Por otro lado, la conselleria ha presentado el decreto que está elaborando por el que se declaran como Zonas de Especial Conservación determinados lugares de importancia comunitaria constituidos por cavidades subterráneas y se aprueban sus normas de gestión.

Un decreto que también ha recibido el dictamen favorable del Consejo Asesor y de Participación del Medio Ambiente y que afecta a 17 cavidades subterráneas.

El Gobierno Valenciano aprobó la lista y la delimitación de los Lugares de Importancia Comunitaria (LIC) como contribución de la Comunidad Valenciana a la Red Natura 2000. Esta Lista incorporaba 17 cuevas por ser representativos del hábitat de interés comunitario "cuevas no explotadas por el turismo" y contribuir a la conservación de diferentes especies de murciélagos.

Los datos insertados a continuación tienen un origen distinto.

(** In the editor ([editorScreen.active] with [LevelEditor] or
    [MagicHand]) the two mappings double and halve: window to screen and
    back is the identity, screen to window and back drops the odd
    pixel. *)
Theorem mapToScreen_editor_round_trip ScreenW ScreenH x y (s : State W) :
  (LevelEditor (engine s) || MagicHand (engine s)) && editorScreen_active (engine s) = true ->
  in_int32 (x * 2) -> in_int32 (y * 2) ->
  mapToScreen ScreenW ScreenH x y s = Some (x * 2, y * 2)
  /\ mapFromScreen ScreenW ScreenH (x * 2) (y * 2) s = Some (x, y)
  /\ (mapFromScreen ScreenW ScreenH x y s ≫= fun p => mapToScreen ScreenW ScreenH p.1 p.2 s)
     = Some (x - Z.rem x 2, y - Z.rem y 2).
Proof.
  intros Hed Hx Hy. unfold mapToScreen, mapFromScreen. cbv zeta. rewrite Hed.
  rewrite !wrap32_id by done. rewrite !Z.quot_mul by lia.
  split; [done |]. split; [done |].
  cbn [mbind option_bind fst snd].
  pose proof (Z.quot_rem' x 2) as Hqx. pose proof (Z.quot_rem' y 2) as Hqy.
  pose proof (Z.rem_bound_abs x 2) as Hrx. pose proof (Z.rem_bound_abs y 2) as Hry.
  pose proof (Z.rem_sign_mul x 2) as Hsx. pose proof (Z.rem_sign_mul y 2) as Hsy.
  unfold in_int32 in *.
  rewrite !wrap32_id by (unfold in_int32; nia).
  f_equal. f_equal; lia.
Qed.

(** Outside the editor, with the physical screen no larger than the game
    screen: a window point mapped to the game screen and back comes out
    at most one pixel away, on the side of the physical origin, and
    exactly where it was when the game screen size is a multiple of the
    physical size.  Nothing overflows or traps on coordinates of up to
    five digits. *)
Theorem mapToScreen_round_trip ScreenW ScreenH x y (s : State W) :
  (LevelEditor (engine s) || MagicHand (engine s)) && editorScreen_active (engine s) = false ->
  -100000 <= x <= 100000 -> -100000 <= y <= 100000 ->
  -100000 <= g_screen_phys_x (engine s) <= 100000 ->
  -100000 <= g_screen_phys_y (engine s) <= 100000 ->
  0 < g_screen_phys_w (engine s) <= ScreenW -> ScreenW <= 10000 ->
  0 < g_screen_phys_h (engine s) <= ScreenH -> ScreenH <= 10000 ->
  exists dx dy x' y',
    mapToScreen ScreenW ScreenH x y s = Some (dx, dy)
    /\ mapFromScreen ScreenW ScreenH dx dy s = Some (x', y')
    /\ Z.abs (x' - x) <= 1 /\ Z.abs (y' - y) <= 1
    /\ (ScreenW mod g_screen_phys_w (engine s) = 0 -> x' = x)
    /\ (ScreenH mod g_screen_phys_h (engine s) = 0 -> y' = y).
Proof.
  intros Hed Hx Hy Hpx Hpy Hpw HSW Hph HSH.
  unfold mapToScreen, mapFromScreen. cbv zeta. rewrite Hed.
  set (off := if g_screen_swapped s then 0 else 40).
  assert (Hoff : (if negb (g_screen_swapped s) then wrap32 (x + 40) else x) = x + off).
  { unfold off. destruct (g_screen_swapped s); cbn [negb]; [lia |].
    apply wrap32_id. unfold in_int32. lia. }
  rewrite Hoff.
  destruct (axis_round_trip (x + off) (g_screen_phys_x (engine s)) ScreenW
              (g_screen_phys_w (engine s)))
    as (Hx1 & Hx2 & Hx3 & Hx4 & Hx5 & Hx6 & Hx7 & Hx8);
    [unfold off; destruct (g_screen_swapped s); lia | done | done | done |].
  destruct (axis_round_trip y (g_screen_phys_y (engine s)) ScreenH
              (g_screen_phys_h (engine s)))
    as (Hy1 & Hy2 & Hy3 & Hy4 & Hy5 & Hy6 & Hy7 & Hy8); [lia | done | done | done |].
  rewrite Hx1, Hy1. cbn [mbind option_bind]. rewrite Hx2, Hy2.
  eexists _, _, _, _. split; [reflexivity |].
  rewrite Hx3, Hy3. cbn [mbind option_bind]. rewrite Hx4, Hy4.
  split; [reflexivity |].
  set (bx := Z.quot (Z.quot ((x + off - g_screen_phys_x (engine s)) * ScreenW)
                       (g_screen_phys_w (engine s)) * g_screen_phys_w (engine s)) ScreenW) in *.
  set (by_ := Z.quot (Z.quot ((y - g_screen_phys_y (engine s)) * ScreenH)
                        (g_screen_phys_h (engine s)) * g_screen_phys_h (engine s)) ScreenH) in *.
  assert (Hfinal : (if negb (g_screen_swapped s)
                    then wrap32 (bx + g_screen_phys_x (engine s) - 40)
                    else bx + g_screen_phys_x (engine s))
                   = bx + g_screen_phys_x (engine s) - off).
  { unfold off. destruct (g_screen_swapped s); cbn [negb]; [lia |].
    apply wrap32_id. unfold in_int32. lia. }
  rewrite Hfinal.
  repeat split.
  - destruct (Z_le_gt_dec 0 (x + off - g_screen_phys_x (engine s))) as [Ha | Ha];
      [specialize (Hx6 Ha) | specialize (Hx7 ltac:(lia))]; lia.
  - destruct (Z_le_gt_dec 0 (y - g_screen_phys_y (engine s))) as [Ha | Ha];
      [specialize (Hy6 Ha) | specialize (Hy7 ltac:(lia))]; lia.
  - intros Hdiv. specialize (Hx8 Hdiv). lia.
  - intros Hdiv. specialize (Hy8 Hdiv). lia.
Qed.

(** ** The layer targets *)

Lemma allocations_app (a b : list GpuCall) : allocations (a ++ b) = allocations a ++ allocations b.
Proof. unfold allocations. apply omap_app. Qed.

Lemma destroy_layers_spec layers ly :
  exists calls,
    gpu_calls (destroy_layers layers ly) = gpu_calls ly ++ calls
    /\ allocations calls = []
    /\ s_tex_w (destroy_layers layers ly) = s_tex_w ly.
Proof.
  revert ly. induction layers as [|i rest IH]; intros ly.
  - exists []. by rewrite app_nil_r.
  - cbn [destroy_layers]. destruct (target_set (slot i ly)).
    + destruct (IH (set_slot i (mkLayerSlot false false
                        (layer_subtex (slot i (gpu (gpu_C3D_TexDelete i)
                                                  (gpu (gpu_C3D_RenderTargetDelete i) ly)))))
                      (gpu (gpu_C3D_TexDelete i) (gpu (gpu_C3D_RenderTargetDelete i) ly))))
        as (calls & Hc & Ha & Hw).
      exists ([gpu_C3D_RenderTargetDelete i; gpu_C3D_TexDelete i] ++ calls).
      rewrite Hc, Hw. cbn [gpu_calls set_slot gpu s_tex_w].
      rewrite <- !app_assoc. split; [done |]. split; [| done].
      rewrite allocations_app, Ha. reflexivity.
    + apply IH.
Qed.

Lemma create_layers_spec created mem_w mem_h (ly : Layers) (s : State W) :
  let r := create_layers created mem_w mem_h four_layers ly s in
  r.2 = s
  /\ s_tex_w r.1 = s_tex_w ly
  /\ gpu_calls r.1
     = gpu_calls ly ++ creation_calls mem_w mem_h (layers_in_use (s_single_layer_mode s)).
Proof.
  cbv zeta. unfold four_layers, layers_in_use, creation_calls, four_layers.
  cbn [create_layers]. unfold mbind, Proc_bind, mret, Proc_ret, get.
  destruct (s_single_layer_mode s) eqn:Hsingle; simpl; rewrite ?Hsingle; simpl;
    rewrite <- ?app_assoc; by repeat split.
Qed.

Lemma set_filters_spec (ly : Layers) (s : State W) :
  set_filters four_layers ly s
  = (mkLayers (s_tex_w ly) (slots ly)
       (gpu_calls ly ++ map gpu_C3D_TexSetFilter (layers_in_use (s_single_layer_mode s))), s).
Proof.
  unfold four_layers, layers_in_use, four_layers.
  cbn [set_filters]. unfold mbind, Proc_bind, mret, Proc_ret, get.
  destruct (s_single_layer_mode s) eqn:Hsingle; simpl; rewrite ?Hsingle; simpl;
    unfold gpu; simpl; rewrite <- ?app_assoc; reflexivity.
Qed.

Estos Lugares de Importancia Comunitaria deben ser declarados ahora como Zonas Especiales de Conservación, según establece la normativa europea y estatal y, además, este decreto incluye las medidas de conservación que son necesarias para responder a las exigencias ecológicas de los hábitats y las especies que motivaron la inclusión de estos lugares en la Red Natura 2000.